In a combined exchange offer and Chapter 11 Pre-pack solicitation, the reorganisation plan would still need to be developed prior to the solicitation and if the exchange offer were successful, it would function as a way of implementing the economics of the plan to restructure the bonds. If the exchange offer was not successful, however, the exchange offering memorandum would double as a bankruptcy solicitation statement, so appropriate disclosure and voting procedures would need to be included to make sure that when approval of the reorganisation plan is presented to the bankruptcy court, there is no room to challenge the solicitation process.
Traditional Chapter 11
Although the use of a Chapter 11 Pre-pack is an extremely powerful tool, a pre-packaged Chapter 11 case is not always feasible because of the issues that led to the company commencing the Chapter 11 case; for instance, industry issues (such as the travel and hospitality industries, which were more heavily affected by the covid-19 pandemic than others), operational efficiencies (legacy liabilities, including employee and pension obligations) or the need to obtain additional working capital through the use of DIP financing. Although it is less common to see a Latin American company use a traditional Chapter 11 case, the Grupo Aeroméxico, Avianca and LATAM Airlines cases have demonstrated that Latin American companies can resort to a traditional Chapter 11 case and still navigate the challenges that come with a Latin American company remaining in Chapter 11 for an extended period. For the aforementioned airlines, a traditional Chapter 11 case was necessary because each of them was in desperate need of DIP financing to have the working capital necessary to withstand the prolonged effects of the covid-19 virus and related safety measures on passenger flights, including business travel. Additionally, a fully established Chapter 11 case also provided each airline with the opportunity to address certain operational restructuring initiatives, such as addressing labour and fleet reduction costs, especially given an expected decrease in the number of passenger flights for a protracted period.

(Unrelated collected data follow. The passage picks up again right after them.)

(* ===== verification/Tls.v ===== *)
(** * Certificates ([src/tls.rs])

    The CA on disk, and a certificate per intercepted host, kept in a cache
    that all connections share.  Key pairs and certificates are those of
    [rcgen]; the cache is an [lru] cache behind a lock. *)

From stdpp Require Import gmap.
From S2P Require Import Prelude Effects Paths.

Definition CERT_CACHE_SIZE : Z := 1024.

(** ** [rcgen] *)

Inductive DnType : Type := CountryName | OrganizationName | CommonName.
Inductive KeyUsagePurpose : Type := DigitalSignature | KeyAgreement | KeyCertSign | CrlSign.
Inductive ExtendedKeyUsagePurpose : Type := ServerAuth.
Inductive SanType : Type := DnsName (name : string).

(** [DateTime] is the library's point in time. *)
Record CertificateParams (DateTime : Type) : Type := mkParams {
  is_ca : bool;                              (** [IsCa::Ca(BasicConstraints::Unconstrained)] *)
  distinguished_name : list (DnType * string);
  key_usages : list KeyUsagePurpose;
  extended_key_usages : list ExtendedKeyUsagePurpose;
  subject_alt_names : list SanType;
  serial_number : option (list Z);
  not_before : DateTime;
  not_after : DateTime;
}.
Arguments mkParams {DateTime}.
Arguments is_ca {DateTime} _.
Arguments distinguished_name {DateTime} _.
Arguments key_usages {DateTime} _.
Arguments extended_key_usages {DateTime} _.
Arguments subject_alt_names {DateTime} _.
Arguments serial_number {DateTime} _.
Arguments not_before {DateTime} _.
Arguments not_after {DateTime} _.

 Pedro A Jimenez and Joy K Gallup are partners at Paul Hastings LLP.
 In re McTague, 198 B.R. 428, 432 (Bankr. W.D.N.Y. 1996) (property requirement is met with showing of even a ‘dollar, a dime or a peppercorn’ located in the United States); In re Cenargo Int’l, PLC, 294 B.R. 571, 603 (Bankr. S.D.N.Y. 2002) (bank accounts, clearing accounts and stocks constitute property); In re Glob. Ocean Carriers Ltd, 251 B.R. 31, 39 (Bankr. D. Del. 2000) (retainers paid to US lawyers constitute property in the United States).
 An alternative to a traditional Chapter 11 Pre-pack, in which the company is unable to solicit votes on the plan of reorganisation in advance of commencing the Chapter 11 case, is what is referred to as a ‘Prenegotiated Chapter 11 Case’, in which the company has negotiated the terms of the plan of reorganisation and creditors have agreed to support a plan, with the terms of that plan and the creditors’ contractual obligation of support recorded in a plan support agreement or restructuring support agreement.